**WHAT NEEDS TO BE DONE**
Only the lines below starting at the one that contains "Returns (Some payload)" and ending at the one that contains "assert (after_attempt (client_set" are to be reproduced, exactly and with both ends kept.

**ENTRIES SHOWN**
......

Lemma memoryGet_other now (key' : string) m m' :
  m' !! key' = m !! key' ->
  fst (Cache.memoryGet now key' m') = fst (Cache.memoryGet now key' m).
Proof.
  intros Hm. unfold Cache.memoryGet. rewrite Hm.
  destruct (m !! key') as [entry|]; [|done].
  by destruct (Cache.expiresAt entry <? now).
Qed.

(** C3 as amended. After [setLeaderboardCache] wrote the array [items]
    at time [now], consider a read at time [later]. If the durable
    cache cannot serve the read (the variables of [redis.js] are in a
    state [s] where the client is not ready or its [get] throws), the
    read is served by the Fallback Store as the write left it: it
    returns [items] up to [ttl] seconds after the write and [null]
    after that. If the client was ready at the write and its [set]
    succeeded, over a durable service that gives back what it stored,
    the write left the payload in the durable cache, and a read returns
    [items] as long as the durable cache answers as it did right after
    the write, provided the payload decodes to [items]. If the client
    is ready and the durable cache holds nothing, the read returns
    [null], within the TTL too. The TTL defaults to 60 seconds. *)
Theorem C3_set_then_get now later challengeId items (ttl : option Z) w s :
  let key := Cache.buildKey challengeId in
  let seconds := default Cache.DEFAULT_TTL ttl in
  let payload := JSON_stringify (VArr items) in
  let written := snd (Cache.setLeaderboardCache now challengeId (VArr items) ttl w) in
  let w' := Cache.mkWorld (Cache.memoryCache written) s in
  (durable_fails (client_get key) s = true ->
     (later <= now + seconds * 1000 ->
      fst (Cache.getLeaderboardCache later challengeId w') = Returns (VArr items))
     /\ (now + seconds * 1000 < later ->
         fst (Cache.getLeaderboardCache later challengeId w') = Returns VNull))
  /\ (forall r r1,
        reads_back_writes client ->
        Cache.redis w = Redis.mkState (Some r) true ->
        client_set key payload seconds r = (Returns tt, r1) ->
        0 < seconds ->
        payload <> EmptyString ->
        JSON_parse payload = Returns (VArr items) ->
        Cache.redis written = Redis.mkState (Some r1) true
        /\ fst (client_get key r1) = Returns (Some payload)
        /\ fst (Cache.getLeaderboardCache later challengeId written)
           = Returns (VArr items)
        /\ (forall r2,
              s = Redis.mkState (Some r2) true ->
              fst (client_get key r2) = fst (client_get key r1) ->
              fst (Cache.getLeaderboardCache later challengeId w')
              = Returns (VArr items)))
  /\ (forall r r',
        s = Redis.mkState (Some r) true ->
        client_get key r = (Returns None, r') ->
        fst (Cache.getLeaderboardCache later challengeId w') = Returns VNull)
  /\ Cache.setLeaderboardCache now challengeId (VArr items) None w
     = Cache.setLeaderboardCache now challengeId (VArr items) (Some 60) w.
Proof.
  intros key seconds payload written w'. subst written w'.
  rewrite setLeaderboardCache_eq. cbn [snd Cache.memoryCache Cache.redis].
  fold key seconds payload.
  assert (Cache.memorySet now key (VArr items) seconds (Cache.memoryCache w) !! key
          = Some (Cache.mkEntry (VArr items) (now + seconds * 1000))) as Hm
    by apply lookup_insert_eq.
  split; [|split; [|split]].
  - intros Hfails. split.
    + intros Hle. rewrite getLeaderboardCache_fallback by done. cbn [fst]. f_equal.
      by eapply fallback_read_live.
    + intros Hlt. rewrite getLeaderboardCache_fallback by done. cbn [fst]. f_equal.
      by eapply fallback_read_expired.
  - intros r r1 Hlaw Hready Hset Hpos Hne Hparse.
    pose proof (Hlaw key payload seconds r r1 Hpos Hset) as Hback.
    rewrite Hready.
    assert (after_attempt (client_set key payload seconds)
              (Redis.mkState (Some r) true)
            = Redis.mkState (Some r1) true) as ->
      by (unfold after_attempt; cbn; by rewrite Hset).
    split; [done|]. split; [done|]. split.
    + destruct (client_get key r1) as [ans r1'] eqn:Hget. cbn in Hback. subst ans.
      by erewrite getLeaderboardCache_hit.
    + intros r2 -> Hsame. rewrite Hback in Hsame.
      destruct (client_get key r2) as [ans r2'] eqn:Hget. cbn in Hsame. subst ans.
      by erewrite getLeaderboardCache_hit.
  - intros r r' -> Hget. erewrite getLeaderboardCache_miss; eauto.
  - reflexivity.
Qed.
(** * EMC_NodeAnalysis: nonlinear magnetic-circuit solver

    A shallow embedding of the Python package [emc] (circuit graph,
    element formulas, material model, Newton solver) and the properties
    of it that the specification states.

    Numbers.  The program computes with binary64 floats (Python floats and
    numpy arrays).  The embedding computes with the real numbers [R]:
    rounding is not modelled.  A division whose divisor is program data is
    checked ([safe_div]): a zero divisor raises [ZeroDivisionError], as in
    Python.  The one quotient of numpy scalars that steers control flow
    (the relative error of [solve_circuit]) has numpy's behaviour instead:
    a zero divisor gives a non-finite value ([np_div]), no exception.

    Library calls.  [numpy.linalg.solve] is modelled by its contract in
    exact arithmetic ([linsolve]); [numpy.linalg.norm] is the Euclidean
    norm; the two scipy interpolants of a material model are functions
    [R -> R]. *)

From Stdlib Require Import Reals Lra ZArith String ClassicalDescription.
From stdpp Require Import gmap strings list fin_maps.

Local Open Scope Z_scope.
Local Open Scope R_scope.

(** ** Exceptions and the error monad *)

Inductive exn : Type :=
| TypeError | ValueError | KeyError | IndexError | ZeroDivisionError
| LinAlgError | CircuitError | ModelError.

Inductive result (A : Type) : Type :=
| Ok (a : A)
| Raise (e : exn).
Arguments Ok {A} a.
Arguments Raise {A} e.

#[export] Instance result_ret : MRet result := fun A a => Ok a.
#[export] Instance result_bind : MBind result := fun A B f m =>
  match m with
  | Ok a => f a
  | Raise e => Raise e
  end.

(** [foldM f xs s]: a Python [for] loop over [xs] that updates [s] and may
    raise. *)
Fixpoint foldM {A S : Type} (f : A -> S -> result S) (xs : list A) (s : S)
  : result S :=
  match xs with
  | [] => Ok s
  | a :: xs' => s' ← f a s; foldM f xs' s'
  end.

(** [mapM f xs]: a Python [for] loop that rewrites each item in place. *)
Fixpoint mapM {A B : Type} (f : A -> result B) (xs : list A) : result (list B) :=
  match xs with
  | [] => Ok []
  | a :: xs' => b ← f a; bs ← mapM f xs'; Ok (b :: bs)
  end.

(** ** Numbers and arrays *)

(** Python's [a / b] on floats. *)
Definition safe_div (a b : R) : result R :=
  if Req_dec_T b 0 then Raise ZeroDivisionError else Ok (a / b).

(** numpy's [a / b] on float64 scalars with [0 <= a]: [None] stands for
    the non-finite quotient ([inf] or [nan]) of a zero divisor. *)
Definition np_div (a b : R) : option R :=
  if Req_dec_T b 0 then None else Some (a / b).

(** [e < tol] on such a quotient; a comparison with [inf] or [nan] is
    false. *)
Definition np_lt (e : option R) (tol : R) : bool :=
  match e with
  | Some r => if Rlt_dec r tol then true else false
  | None => false
  end.

Abbreviation vec := (list R) (only parsing).           (* an (n,1) array *)
Abbreviation matrix := (list (list R)) (only parsing). (* an (n,n) array, by rows *)

Definition zeros (n : nat) : vec := replicate n 0.
Definition zeros2 (n m : nat) : matrix := replicate n (zeros m).

(** numpy index normalisation along an axis of length [n]: indices in
    [-n, n) are valid, negative ones count from the end. *)
Definition np_index (n : nat) (i : Z) : result nat :=
  if (0 <=? i)%Z then
    if (i <? Z.of_nat n)%Z then Ok (Z.to_nat i) else Raise IndexError
  else
    if (- Z.of_nat n <=? i)%Z then Ok (Z.to_nat (i + Z.of_nat n))
    else Raise IndexError.

Definition vget (v : vec) (i : Z) : result R :=
  k ← np_index (length v) i;
  match v !! k with
  | Some a => Ok a
  | None => Raise IndexError
  end.

Definition vset (v : vec) (i : Z) (a : R) : result vec :=
  k ← np_index (length v) i; Ok (<[k := a]> v).

Definition mget (M : matrix) (i j : Z) : result R :=
  k ← np_index (length M) i;
  match M !! k with
  | Some row => vget row j
  | None => Raise IndexError
  end.

Definition mset (M : matrix) (i j : Z) (a : R) : result matrix :=
  k ← np_index (length M) i;
  match M !! k with
  | Some row => row' ← vset row j a; Ok (<[k := row']> M)
  | None => Raise IndexError
  end.

Definition dot (u v : vec) : R := foldr Rplus 0 (zip_with Rmult u v).
Definition mat_vec (M : matrix) (v : vec) : vec := map (fun row => dot row v) M.
Definition vadd (u v : vec) : vec := zip_with Rplus u v.
Definition vsub (u v : vec) : vec := zip_with Rminus u v.
Definition vscale (a : R) (v : vec) : vec := map (Rmult a) v.

(** [numpy.linalg.norm] of an (n,1) array. *)
Definition norm (v : vec) : R := sqrt (foldr (fun a s => a * a + s) 0 v).

(** [x] solves the square system [M x = b]. *)
Definition is_solution (M : matrix) (b x : vec) : Prop :=
  length x = length M /\ mat_vec M x = b.

(** [numpy.linalg.solve M b] in exact arithmetic: the solution when the
    system has exactly one, [LinAlgError] (singular matrix) otherwise.
    numpy raises when its elimination meets a pivot that is exactly
    zero.  In floating point that is certain for a matrix with a zero
    row or column; for another matrix that is singular in exact
    arithmetic, rounding can leave a small pivot, and numpy then returns
    a vector.  Rounding is not modelled; what is claimed of a call that
    raises [LinAlgError] is claimed of a matrix with a zero column. *)
Definition linsolve (M : matrix) (b : vec) : result vec :=
  match excluded_middle_informative (exists! x, is_solution M b x) with
  | left H => Ok (proj1_sig (constructive_definite_description _ H))
  | right _ => Raise LinAlgError
  end.

(** ** emc/constants.py *)

Module const.
(** Modelled from the spec: emc/constants.py is not among the sources;
    the spec names [mu0] the vacuum permeability.  The development uses
    only that it is positive. *)
Definition mu0 : R := 4 * PI * 1e-7.
End const.

(** ** emc/non_linear_bh.py *)

Module non_linear_bh.

Definition fp (inter_bhcurve : R -> R) (x : R) : R :=
  let eps := 1e-3 in
  (inter_bhcurve (x + eps) - inter_bhcurve x) / eps.

(** A fitted model: its name and the two interpolants the constructor
    stores, [hb] for B(H) and [hu] for B(H)/H.  Reading the table and
    fitting the splines is outside the embedding. *)
Record bh_model : Type := mk_bh_model {
  name : string;
  hb : R -> R;
  hu : R -> R
}.

(** Lines 35-58 of [__init__], between reading the rows and fitting
    the splines.  [extension] is the loop that appends 50 points of
    slope [mu0] after the last row read. *)
Definition extension (H_max B_max : R) : list (R * R) :=
  map (fun i : nat =>
         let H_ex := H_max * (2 + IZR (Z.of_nat i) * 10000) in
         let B_ex := B_max + const.mu0 * (H_ex - H_max) in
         (H_ex, B_ex))
      (seq 0 50).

......

**RESPONSE AREA**
        /\ fst (client_get key r1) = Returns (Some payload)
        /\ fst (Cache.getLeaderboardCache later challengeId written)
           = Returns (VArr items)
        /\ (forall r2,
              s = Redis.mkState (Some r2) true ->
              fst (client_get key r2) = fst (client_get key r1) ->
              fst (Cache.getLeaderboardCache later challengeId w')
              = Returns (VArr items)))
  /\ (forall r r',
        s = Redis.mkState (Some r) true ->
        client_get key r = (Returns None, r') ->
        fst (Cache.getLeaderboardCache later challengeId w') = Returns VNull)
  /\ Cache.setLeaderboardCache now challengeId (VArr items) None w
     = Cache.setLeaderboardCache now challengeId (VArr items) (Some 60) w.
Proof.
  intros key seconds payload written w'. subst written w'.
  rewrite setLeaderboardCache_eq. cbn [snd Cache.memoryCache Cache.redis].
  fold key seconds payload.
  assert (Cache.memorySet now key (VArr items) seconds (Cache.memoryCache w) !! key
          = Some (Cache.mkEntry (VArr items) (now + seconds * 1000))) as Hm
    by apply lookup_insert_eq.
  split; [|split; [|split]].
  - intros Hfails. split.
    + intros Hle. rewrite getLeaderboardCache_fallback by done. cbn [fst]. f_equal.
      by eapply fallback_read_live.
    + intros Hlt. rewrite getLeaderboardCache_fallback by done. cbn [fst]. f_equal.
      by eapply fallback_read_expired.
  - intros r r1 Hlaw Hready Hset Hpos Hne Hparse.
    pose proof (Hlaw key payload seconds r r1 Hpos Hset) as Hback.
    rewrite Hready.
    assert (after_attempt (client_set key payload seconds)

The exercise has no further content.